If you have an Italian birth certificate and need it in English for use in the UK, you are probably wondering one thing: how does this actually work? The good news is that it is a simple, clear process. You just need to follow the right steps and watch out for a few Italian-specific details.

This guide takes you through the full process, step by step, so your atto di nascita is translated correctly and accepted the first time.

Step 1: Find out which Italian certificate you have

Before anything else, check what type of document you are holding. Italy issues birth records in more than one form, and the type changes what your translation will look like:

  • Certificato di nascita — a simple birth certificate with the basic facts.
  • Estratto di nascita — a short extract.
  • Estratto di nascita per riassunto — a summary extract, often with extra notes.
  • Copia integrale dell’atto di nascita — the full, long-form copy that records everything.

Why does this matter? Because the copia integrale is the longest and includes margin notes (called annotazioni) — things like marriages, name changes, or citizenship notes added later. These notes must be translated too. People often forget them, and that missing part is exactly what a UK caseworker looks for.

So your first step is simple: look at your document, and if you are not sure which type it is, don’t worry — we will know from the scan.

Step 2: Take a clear scan or photo of the whole document

Once you know what you have, take a clear, full-colour scan or photo of the entire certificate.

Make sure these are easy to read:

  • All names and dates
  • The official Comune stamp (the town hall seal)
  • Any signature from the registrar or mayor
  • All margin notes, if you have the long-form copy

If part of the document is cut off or blurry, that part may be missed in the translation. For the long-form copia integrale, double-check that every side note is visible in your scan.

Step 3: Send your document to us and get a free quote

Now you actually send it across — and this part is easy, with no long forms and no account to create.

You can send your scan or photo in one of two ways:

  • Upload it directly through our website using the quote form, or
  • Email it to us as an attachment.

Once we have your document, we review it and send you a free, no-obligation quote. This tells you the exact price and the turnaround time before you commit to anything. The price depends on the length of your certificate (a short estratto costs less than a full copia integrale) and how quickly you need it.

You don’t pay anything to get this quote. You only move forward if you are happy with it.

Step 4: Confirm your name spelling and your purpose

When you send your document, also tell us two quick things so we get it right the first time.

First, your name spelling. Italian names are usually straightforward, but confirm:

  • Accented letters (à, è, ì, ò, ù) should be kept, not dropped.
  • Some people have double surnames, or the mother’s maiden name listed separately.

The key rule: the names in your translation must match your passport exactly. If your passport spells your name a certain way, the translation follows it.

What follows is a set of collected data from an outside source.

(* ===== verification/Transfer.v ===== *)
(** * Call transfers
    (src/voiceai/modules/voice/session/turn/function_calls.py, the transfer branch of
    execute_function_call and execute_transfer_call_webhook; the transfer branch of
    session/s2s_runner.py _s2s_execute_tool)

    A transfer is a task of its own that waits three times: two seconds, until the
    caller hears nothing, and for the answer of its POST. Several may run at once, in
    any interleaving with each other and with the other tasks of the call, and each
    may be cancelled at each wait. A task is a thread whose program counter names the
    wait it is in; what it does between two waits is one step, and so is each poll of
    the loop that waits while the caller's audio plays. *)
From S2P Require Import Prelude PyText PyVal Json History UrlGuard ToolCalls Webhooks.
From Stdlib Require Import QArith.QArith.
Close Scope Q_scope.
Open Scope Z_scope.
Open Scope voice_scope.

Module Transfer.
Import ToolCalls.

(** What the call is configured with. *)
Record config := Config {
  f_run_id : string;
  f_assistant_id : val;
  f_provider : string;
  f_stream_sid : val;
  f_call_sid : val;
  f_context : option (dict string val);
  f_transfer_params : option (dict string val);
  f_tools_params : dict string (dict string val);
  f_dispatch : option string;
  f_transfer_url : option string;
  f_start_ms : Q }.

(** One invocation of the tool: the configured URL and body, the payload of the
    model's response, and the meta information of its turn. *)
Record call := Call {
  c_fun : string;
  c_url : val;
  c_param : val;
  c_resp : dict string val;
  c_meta : dict string val }.

Inductive event : Type :=
| TransferStart (ts : Q) (tool_name : string) (tool_call_id turn_id sequence_id transfer_number : val) (provider : string)
| TransferEnd (ts : Q) (tool_call_id turn_id sequence_id : val) (status_code : option Z) (latency_ms : option Q)
    (success : option bool).

Record session := Session {
  has_transfer : bool;
  history : History.history;
  check_if_user_online : bool;
  details : Webhooks.ledger;
  transfer_call_events : list event;
  webhooks : list Webhooks.webhook;
  posts : list (val * val) }.

Definition set_has b (s : session) :=
  Session b (history s) (check_if_user_online s) (details s) (transfer_call_events s) (webhooks s) (posts s).
Definition set_history h (s : session) :=
  Session (has_transfer s) h (check_if_user_online s) (details s) (transfer_call_events s) (webhooks s) (posts s).
Definition set_online b (s : session) :=
  Session (has_transfer s) (history s) b (details s) (transfer_call_events s) (webhooks s) (posts s).
Definition set_details l (s : session) :=
  Session (has_transfer s) (history s) (check_if_user_online s) l (transfer_call_events s) (webhooks s) (posts s).
Definition add_event e (s : session) :=
  Session (has_transfer s) (history s) (check_if_user_online s) (details s) (transfer_call_events s ++ [e]) (webhooks s) (posts s).
Definition add_webhook l w (s : session) :=
  Session (has_transfer s) (history s) (check_if_user_online s) l (transfer_call_events s) (webhooks s ++ [w]) (posts s).
Definition add_post p (s : session) :=
  Session (has_transfer s) (history s) (check_if_user_online s) (details s) (transfer_call_events s) (webhooks s) (posts s ++ [p]).

(** ** The steps of a transfer *)
Section transfer.
Context (str_other : val -> string) (float_repr : Q -> string).
Context (convert : text -> val -> option text) (convert_all : text -> dict string val -> option text).
Context (text_of : failure -> string) (f : config).

Definition status_text (message : string) : string :=
  Json.dumps float_repr (VDict [("status", VStr "success"); ("message", VStr message)]).
Definition INITIATED : string :=
  "Call transfer initiated. Wait silently for the user to be connected; do not transfer again.".
Definition IN_PROGRESS : string :=
  "Call transfer already in progress. Wait silently for the user to be connected; do not transfer again.".

Definition meta_turn (m : dict string val) : option Z := match dget "turn_id" m with Some (VInt z) => Some z | _ => None end.

(** [append_tool_result] with the identifier as the payload holds it. *)
Definition append_result (id : val) (content : string) (h : History.history) : History.history :=
  History.mkHistory (History.messages h ++ [[("role", VStr TOOL); ("tool_call_id", id); ("content", VStr content)]])
                    (History.interim h).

Second, what it’s for. Tell us the purpose (passport, citizenship, university, visa), because it can affect the format and whether you need a posted copy.

Step 5: Make sure you are translating in the right direction

This step saves people from paying for the wrong job, so don’t skip it.

This process is for translating an Italian document into English for use in the UK.

But sometimes it is the opposite. If you were born in the UK and an Italian authority needs your UK birth certificate in Italian (for example, an Italian consulate registration called a trascrizione), that is a completely different job. That one goes the other way and is handled through our English to Italian birth certificate translation service.

So before you confirm, be clear: is your document Italian (needs English), or English (needs Italian)?

Step 6: We translate and certify it for the UK

Once you approve the quote and complete the secure online payment, the translation begins.

For the UK, it is done as a certified translation — not just a plain one. That means your finished document includes:

  • A signed statement that it is a true and accurate translation
  • The translator’s name and company details
  • The date of the translation
  • A layout that matches the original, with the Comune stamp, signature, and margin notes all translated

This is the format UK authorities expect — the Home Office, HM Passport Office, universities, and register offices. A normal translation without this certification is usually sent back.

This is exactly what we do. Our certified birth certificate translation service returns your Italian document in clean English, laid out like the original, with nothing skipped.

Step 7: Receive your finished translation

The final step is getting your document back, in the format that suits you:

  • A certified PDF by email — enough for most online UK applications.
  • A posted paper copy — useful if a solicitor, registrar, or caseworker asks for a physical document.
  • Both, if you are not sure.

A simple tip: ask the office that wants your document which format they need before you order, so you only pay for what is required.

If you ever need extra certified copies later, just ask — your translation is stored securely, so re-ordering is quick.

Quick recap of the process

Here is the whole process in one glance:

  1. Check which Italian certificate you have.
  2. Scan the full document clearly.
  3. Send it (upload or email) and get a free quote.
  4. Confirm your name spelling and purpose.
  5. Check the direction (Italian → English).
  6. Approve and pay, then we translate and certify it.
  7. Receive your certified PDF and/or posted copy.

Start your Italian translation

Done properly, an Italian birth certificate translation is usually ready within 24–48 hours, with urgent options if you are on a deadline. The whole process really comes down to the detail — the right document type, the Comune stamp, the margin notes, and matching names.